> [Goal of the exercise]:
Your job with the data below is to output exactly the lines from the one holding "Http Routes Schema." down to the one holding "w') → Q a ∧ P w'.", both included, and no others.

> [Material for this task]:

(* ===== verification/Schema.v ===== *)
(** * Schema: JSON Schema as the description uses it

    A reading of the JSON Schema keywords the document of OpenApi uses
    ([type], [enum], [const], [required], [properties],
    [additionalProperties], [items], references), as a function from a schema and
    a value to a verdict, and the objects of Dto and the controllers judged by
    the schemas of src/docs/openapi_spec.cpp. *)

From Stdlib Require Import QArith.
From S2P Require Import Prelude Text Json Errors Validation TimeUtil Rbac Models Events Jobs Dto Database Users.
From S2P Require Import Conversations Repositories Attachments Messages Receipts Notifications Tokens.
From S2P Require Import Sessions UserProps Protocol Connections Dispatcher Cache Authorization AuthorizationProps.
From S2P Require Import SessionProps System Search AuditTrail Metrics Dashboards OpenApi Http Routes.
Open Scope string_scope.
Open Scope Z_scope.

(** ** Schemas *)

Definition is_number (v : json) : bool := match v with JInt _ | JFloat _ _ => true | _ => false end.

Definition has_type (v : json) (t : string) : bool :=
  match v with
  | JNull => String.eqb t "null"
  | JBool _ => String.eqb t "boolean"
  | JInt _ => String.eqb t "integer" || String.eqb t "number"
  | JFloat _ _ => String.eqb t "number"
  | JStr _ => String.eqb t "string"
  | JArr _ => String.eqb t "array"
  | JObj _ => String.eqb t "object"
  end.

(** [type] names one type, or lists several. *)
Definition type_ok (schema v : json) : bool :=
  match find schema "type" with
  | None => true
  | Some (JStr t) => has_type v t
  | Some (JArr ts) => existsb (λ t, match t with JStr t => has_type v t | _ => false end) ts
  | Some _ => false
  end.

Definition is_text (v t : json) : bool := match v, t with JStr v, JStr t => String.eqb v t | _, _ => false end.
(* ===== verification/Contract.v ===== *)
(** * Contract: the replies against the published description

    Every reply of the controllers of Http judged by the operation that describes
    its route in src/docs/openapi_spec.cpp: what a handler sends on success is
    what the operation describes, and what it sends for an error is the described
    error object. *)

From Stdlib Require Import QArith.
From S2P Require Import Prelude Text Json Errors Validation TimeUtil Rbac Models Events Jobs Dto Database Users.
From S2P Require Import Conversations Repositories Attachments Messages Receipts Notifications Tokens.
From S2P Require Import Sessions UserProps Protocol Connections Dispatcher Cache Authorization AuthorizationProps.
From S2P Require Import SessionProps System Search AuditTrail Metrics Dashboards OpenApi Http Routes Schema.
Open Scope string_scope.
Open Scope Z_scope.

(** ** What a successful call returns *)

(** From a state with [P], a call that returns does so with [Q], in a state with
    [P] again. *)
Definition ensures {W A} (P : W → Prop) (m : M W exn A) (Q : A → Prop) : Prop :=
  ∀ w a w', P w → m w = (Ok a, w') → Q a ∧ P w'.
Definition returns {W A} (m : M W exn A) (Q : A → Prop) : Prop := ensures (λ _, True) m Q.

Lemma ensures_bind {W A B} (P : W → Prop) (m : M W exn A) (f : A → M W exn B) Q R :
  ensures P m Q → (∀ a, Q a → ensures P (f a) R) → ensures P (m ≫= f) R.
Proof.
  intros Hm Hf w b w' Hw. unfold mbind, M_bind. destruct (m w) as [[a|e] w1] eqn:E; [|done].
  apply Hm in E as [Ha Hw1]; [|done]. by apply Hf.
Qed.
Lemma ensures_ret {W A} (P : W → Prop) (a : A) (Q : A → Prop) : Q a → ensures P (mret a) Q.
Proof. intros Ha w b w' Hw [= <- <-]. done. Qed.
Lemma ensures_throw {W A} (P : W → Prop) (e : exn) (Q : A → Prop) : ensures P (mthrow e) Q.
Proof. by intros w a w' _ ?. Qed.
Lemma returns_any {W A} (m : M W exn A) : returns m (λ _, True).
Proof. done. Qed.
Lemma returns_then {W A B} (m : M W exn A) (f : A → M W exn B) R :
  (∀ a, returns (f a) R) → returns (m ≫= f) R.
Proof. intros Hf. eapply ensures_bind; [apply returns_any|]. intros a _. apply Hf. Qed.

> [Answer to this exercise]:
From S2P Require Import SessionProps System Search AuditTrail Metrics Dashboards OpenApi Http Routes Schema.
Open Scope string_scope.
Open Scope Z_scope.

(** ** What a successful call returns *)

(** From a state with [P], a call that returns does so with [Q], in a state with
    [P] again. *)
Definition ensures {W A} (P : W → Prop) (m : M W exn A) (Q : A → Prop) : Prop :=
  ∀ w a w', P w → m w = (Ok a, w') → Q a ∧ P w'.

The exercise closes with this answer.